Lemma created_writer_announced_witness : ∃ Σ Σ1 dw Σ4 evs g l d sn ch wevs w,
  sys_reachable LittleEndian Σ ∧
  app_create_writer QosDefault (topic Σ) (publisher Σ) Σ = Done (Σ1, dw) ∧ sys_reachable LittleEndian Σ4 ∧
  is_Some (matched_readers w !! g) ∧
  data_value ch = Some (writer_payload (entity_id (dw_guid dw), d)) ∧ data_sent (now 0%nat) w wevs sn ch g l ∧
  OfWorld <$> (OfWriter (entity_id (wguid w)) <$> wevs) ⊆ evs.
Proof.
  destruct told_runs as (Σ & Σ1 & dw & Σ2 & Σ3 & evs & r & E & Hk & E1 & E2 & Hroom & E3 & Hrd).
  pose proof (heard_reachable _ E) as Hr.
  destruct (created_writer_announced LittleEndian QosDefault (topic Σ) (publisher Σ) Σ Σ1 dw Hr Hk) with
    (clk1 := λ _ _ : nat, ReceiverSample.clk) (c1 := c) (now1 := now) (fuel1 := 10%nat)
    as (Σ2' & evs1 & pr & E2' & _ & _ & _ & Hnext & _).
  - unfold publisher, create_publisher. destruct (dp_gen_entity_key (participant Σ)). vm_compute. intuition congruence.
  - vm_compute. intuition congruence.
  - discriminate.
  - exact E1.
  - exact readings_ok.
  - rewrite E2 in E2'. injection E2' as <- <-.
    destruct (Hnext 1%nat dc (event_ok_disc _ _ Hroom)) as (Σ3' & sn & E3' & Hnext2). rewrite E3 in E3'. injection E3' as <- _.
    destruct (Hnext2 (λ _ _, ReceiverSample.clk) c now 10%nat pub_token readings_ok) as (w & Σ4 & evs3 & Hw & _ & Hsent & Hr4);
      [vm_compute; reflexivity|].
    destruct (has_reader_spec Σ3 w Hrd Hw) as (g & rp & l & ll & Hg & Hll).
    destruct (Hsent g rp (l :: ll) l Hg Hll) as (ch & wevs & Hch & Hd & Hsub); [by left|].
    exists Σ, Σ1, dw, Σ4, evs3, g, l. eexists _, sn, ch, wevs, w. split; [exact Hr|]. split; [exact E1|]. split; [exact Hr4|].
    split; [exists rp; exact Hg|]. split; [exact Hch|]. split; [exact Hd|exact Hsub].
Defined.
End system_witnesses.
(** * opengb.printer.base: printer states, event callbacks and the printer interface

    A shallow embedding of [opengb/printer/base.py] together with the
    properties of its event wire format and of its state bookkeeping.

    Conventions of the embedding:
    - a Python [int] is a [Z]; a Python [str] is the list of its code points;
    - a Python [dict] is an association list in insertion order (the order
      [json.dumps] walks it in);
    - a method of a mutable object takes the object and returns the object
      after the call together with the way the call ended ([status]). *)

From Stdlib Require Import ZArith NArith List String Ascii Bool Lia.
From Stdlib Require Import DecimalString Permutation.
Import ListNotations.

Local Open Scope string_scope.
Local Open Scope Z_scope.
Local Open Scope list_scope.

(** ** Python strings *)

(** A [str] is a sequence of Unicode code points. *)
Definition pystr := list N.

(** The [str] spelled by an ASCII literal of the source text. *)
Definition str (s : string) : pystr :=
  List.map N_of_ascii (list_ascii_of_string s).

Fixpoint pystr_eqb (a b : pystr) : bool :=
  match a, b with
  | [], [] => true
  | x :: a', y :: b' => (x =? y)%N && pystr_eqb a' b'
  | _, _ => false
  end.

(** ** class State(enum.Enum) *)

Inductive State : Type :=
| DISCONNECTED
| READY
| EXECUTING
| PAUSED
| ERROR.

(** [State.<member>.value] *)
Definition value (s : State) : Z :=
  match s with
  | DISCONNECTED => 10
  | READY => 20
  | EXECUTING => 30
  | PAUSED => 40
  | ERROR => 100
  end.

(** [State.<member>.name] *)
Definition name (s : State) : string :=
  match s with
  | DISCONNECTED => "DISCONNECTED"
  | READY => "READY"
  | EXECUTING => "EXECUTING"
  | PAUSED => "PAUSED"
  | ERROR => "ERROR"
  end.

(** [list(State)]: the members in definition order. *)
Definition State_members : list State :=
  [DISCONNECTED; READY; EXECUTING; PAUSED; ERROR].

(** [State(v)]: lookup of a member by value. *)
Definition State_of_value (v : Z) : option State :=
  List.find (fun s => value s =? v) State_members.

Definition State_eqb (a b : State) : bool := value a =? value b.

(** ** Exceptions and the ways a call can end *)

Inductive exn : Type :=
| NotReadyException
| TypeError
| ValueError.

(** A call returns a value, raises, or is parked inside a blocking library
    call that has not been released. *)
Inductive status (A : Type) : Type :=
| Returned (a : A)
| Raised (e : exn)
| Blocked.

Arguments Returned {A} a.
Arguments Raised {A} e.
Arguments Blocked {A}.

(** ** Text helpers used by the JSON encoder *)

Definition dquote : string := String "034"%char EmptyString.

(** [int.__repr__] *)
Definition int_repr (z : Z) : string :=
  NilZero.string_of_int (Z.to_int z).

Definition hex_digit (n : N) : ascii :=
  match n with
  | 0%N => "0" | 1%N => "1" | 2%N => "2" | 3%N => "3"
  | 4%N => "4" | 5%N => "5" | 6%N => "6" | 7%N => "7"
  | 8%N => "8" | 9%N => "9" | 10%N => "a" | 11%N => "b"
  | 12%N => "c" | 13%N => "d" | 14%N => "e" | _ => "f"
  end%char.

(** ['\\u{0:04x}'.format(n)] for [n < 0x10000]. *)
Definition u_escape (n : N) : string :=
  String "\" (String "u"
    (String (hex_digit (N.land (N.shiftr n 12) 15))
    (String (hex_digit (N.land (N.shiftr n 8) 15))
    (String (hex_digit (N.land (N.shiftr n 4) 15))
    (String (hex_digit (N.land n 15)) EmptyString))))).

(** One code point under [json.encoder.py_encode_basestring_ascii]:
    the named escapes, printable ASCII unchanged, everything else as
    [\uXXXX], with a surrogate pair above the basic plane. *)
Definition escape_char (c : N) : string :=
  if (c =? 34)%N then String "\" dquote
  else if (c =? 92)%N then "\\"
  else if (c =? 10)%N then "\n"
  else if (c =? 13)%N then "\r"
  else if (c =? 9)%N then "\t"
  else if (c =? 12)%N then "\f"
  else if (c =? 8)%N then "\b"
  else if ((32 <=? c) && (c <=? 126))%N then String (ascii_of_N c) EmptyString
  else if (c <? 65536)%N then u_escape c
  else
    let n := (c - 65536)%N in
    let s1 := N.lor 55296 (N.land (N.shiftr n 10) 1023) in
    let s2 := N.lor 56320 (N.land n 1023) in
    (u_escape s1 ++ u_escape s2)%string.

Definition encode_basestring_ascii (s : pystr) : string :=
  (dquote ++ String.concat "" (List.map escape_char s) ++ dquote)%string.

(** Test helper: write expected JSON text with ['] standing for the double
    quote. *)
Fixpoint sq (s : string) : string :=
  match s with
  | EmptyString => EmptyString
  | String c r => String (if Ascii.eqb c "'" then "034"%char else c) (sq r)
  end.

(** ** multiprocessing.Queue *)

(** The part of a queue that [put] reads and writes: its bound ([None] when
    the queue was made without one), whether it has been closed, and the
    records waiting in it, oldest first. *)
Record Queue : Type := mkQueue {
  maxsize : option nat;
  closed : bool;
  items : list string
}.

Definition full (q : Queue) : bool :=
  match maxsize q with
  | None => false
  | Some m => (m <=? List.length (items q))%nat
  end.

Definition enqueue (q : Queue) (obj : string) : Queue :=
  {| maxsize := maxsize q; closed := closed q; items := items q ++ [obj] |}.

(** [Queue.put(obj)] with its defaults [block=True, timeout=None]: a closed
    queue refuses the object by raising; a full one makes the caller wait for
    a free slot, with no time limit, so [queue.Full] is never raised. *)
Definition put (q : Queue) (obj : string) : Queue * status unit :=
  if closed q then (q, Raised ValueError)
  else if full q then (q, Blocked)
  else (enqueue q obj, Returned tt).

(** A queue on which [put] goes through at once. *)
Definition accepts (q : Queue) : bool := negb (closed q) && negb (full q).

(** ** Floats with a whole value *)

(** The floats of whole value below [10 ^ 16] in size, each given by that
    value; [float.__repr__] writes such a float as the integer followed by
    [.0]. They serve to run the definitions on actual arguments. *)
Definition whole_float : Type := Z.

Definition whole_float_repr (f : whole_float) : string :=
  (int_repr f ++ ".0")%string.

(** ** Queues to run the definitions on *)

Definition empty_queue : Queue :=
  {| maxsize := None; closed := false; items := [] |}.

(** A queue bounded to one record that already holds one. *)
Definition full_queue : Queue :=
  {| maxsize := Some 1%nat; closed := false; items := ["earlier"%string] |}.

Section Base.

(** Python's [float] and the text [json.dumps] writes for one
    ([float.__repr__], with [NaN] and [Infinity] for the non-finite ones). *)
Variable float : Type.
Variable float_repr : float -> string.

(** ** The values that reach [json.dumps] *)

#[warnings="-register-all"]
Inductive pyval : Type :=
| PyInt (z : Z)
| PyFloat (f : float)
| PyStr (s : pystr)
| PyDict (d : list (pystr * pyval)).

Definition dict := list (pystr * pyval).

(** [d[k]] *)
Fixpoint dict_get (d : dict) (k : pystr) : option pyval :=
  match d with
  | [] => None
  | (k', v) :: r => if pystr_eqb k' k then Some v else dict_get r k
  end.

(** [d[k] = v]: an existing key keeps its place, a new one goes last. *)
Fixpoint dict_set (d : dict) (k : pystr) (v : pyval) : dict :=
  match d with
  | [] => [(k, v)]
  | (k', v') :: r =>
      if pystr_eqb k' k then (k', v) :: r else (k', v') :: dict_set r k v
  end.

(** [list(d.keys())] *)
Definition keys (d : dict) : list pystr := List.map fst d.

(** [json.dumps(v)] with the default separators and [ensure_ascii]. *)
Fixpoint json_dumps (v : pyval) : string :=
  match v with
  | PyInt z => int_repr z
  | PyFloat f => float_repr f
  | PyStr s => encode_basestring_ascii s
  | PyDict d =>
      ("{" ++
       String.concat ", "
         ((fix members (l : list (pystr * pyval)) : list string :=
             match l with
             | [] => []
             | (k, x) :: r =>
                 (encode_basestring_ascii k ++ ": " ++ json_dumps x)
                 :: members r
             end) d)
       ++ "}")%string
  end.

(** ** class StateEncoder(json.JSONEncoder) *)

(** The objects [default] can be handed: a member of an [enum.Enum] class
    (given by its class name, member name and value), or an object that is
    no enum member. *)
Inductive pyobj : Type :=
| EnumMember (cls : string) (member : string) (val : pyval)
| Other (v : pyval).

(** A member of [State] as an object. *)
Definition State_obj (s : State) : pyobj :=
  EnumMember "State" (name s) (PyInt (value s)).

::::

*Task prompt*:
Repeat the lines from the first one in the records through the line containing "[json.dumps] walks it in);", exactly as written, and nothing else.

*Solution for this exercise*:
Lemma created_writer_announced_witness : ∃ Σ Σ1 dw Σ4 evs g l d sn ch wevs w,
  sys_reachable LittleEndian Σ ∧
  app_create_writer QosDefault (topic Σ) (publisher Σ) Σ = Done (Σ1, dw) ∧ sys_reachable LittleEndian Σ4 ∧
  is_Some (matched_readers w !! g) ∧
  data_value ch = Some (writer_payload (entity_id (dw_guid dw), d)) ∧ data_sent (now 0%nat) w wevs sn ch g l ∧
  OfWorld <$> (OfWriter (entity_id (wguid w)) <$> wevs) ⊆ evs.
Proof.
  destruct told_runs as (Σ & Σ1 & dw & Σ2 & Σ3 & evs & r & E & Hk & E1 & E2 & Hroom & E3 & Hrd).
  pose proof (heard_reachable _ E) as Hr.
  destruct (created_writer_announced LittleEndian QosDefault (topic Σ) (publisher Σ) Σ Σ1 dw Hr Hk) with
    (clk1 := λ _ _ : nat, ReceiverSample.clk) (c1 := c) (now1 := now) (fuel1 := 10%nat)
    as (Σ2' & evs1 & pr & E2' & _ & _ & _ & Hnext & _).
  - unfold publisher, create_publisher. destruct (dp_gen_entity_key (participant Σ)). vm_compute. intuition congruence.
  - vm_compute. intuition congruence.
  - discriminate.
  - exact E1.
  - exact readings_ok.
  - rewrite E2 in E2'. injection E2' as <- <-.
    destruct (Hnext 1%nat dc (event_ok_disc _ _ Hroom)) as (Σ3' & sn & E3' & Hnext2). rewrite E3 in E3'. injection E3' as <- _.
    destruct (Hnext2 (λ _ _, ReceiverSample.clk) c now 10%nat pub_token readings_ok) as (w & Σ4 & evs3 & Hw & _ & Hsent & Hr4);
      [vm_compute; reflexivity|].
    destruct (has_reader_spec Σ3 w Hrd Hw) as (g & rp & l & ll & Hg & Hll).
    destruct (Hsent g rp (l :: ll) l Hg Hll) as (ch & wevs & Hch & Hd & Hsub); [by left|].
    exists Σ, Σ1, dw, Σ4, evs3, g, l. eexists _, sn, ch, wevs, w. split; [exact Hr|]. split; [exact E1|]. split; [exact Hr4|].
    split; [exists rp; exact Hg|]. split; [exact Hch|]. split; [exact Hd|exact Hsub].
Defined.
End system_witnesses.
(** * opengb.printer.base: printer states, event callbacks and the printer interface

    A shallow embedding of [opengb/printer/base.py] together with the
    properties of its event wire format and of its state bookkeeping.

    Conventions of the embedding:
    - a Python [int] is a [Z]; a Python [str] is the list of its code points;
    - a Python [dict] is an association list in insertion order (the order
      [json.dumps] walks it in);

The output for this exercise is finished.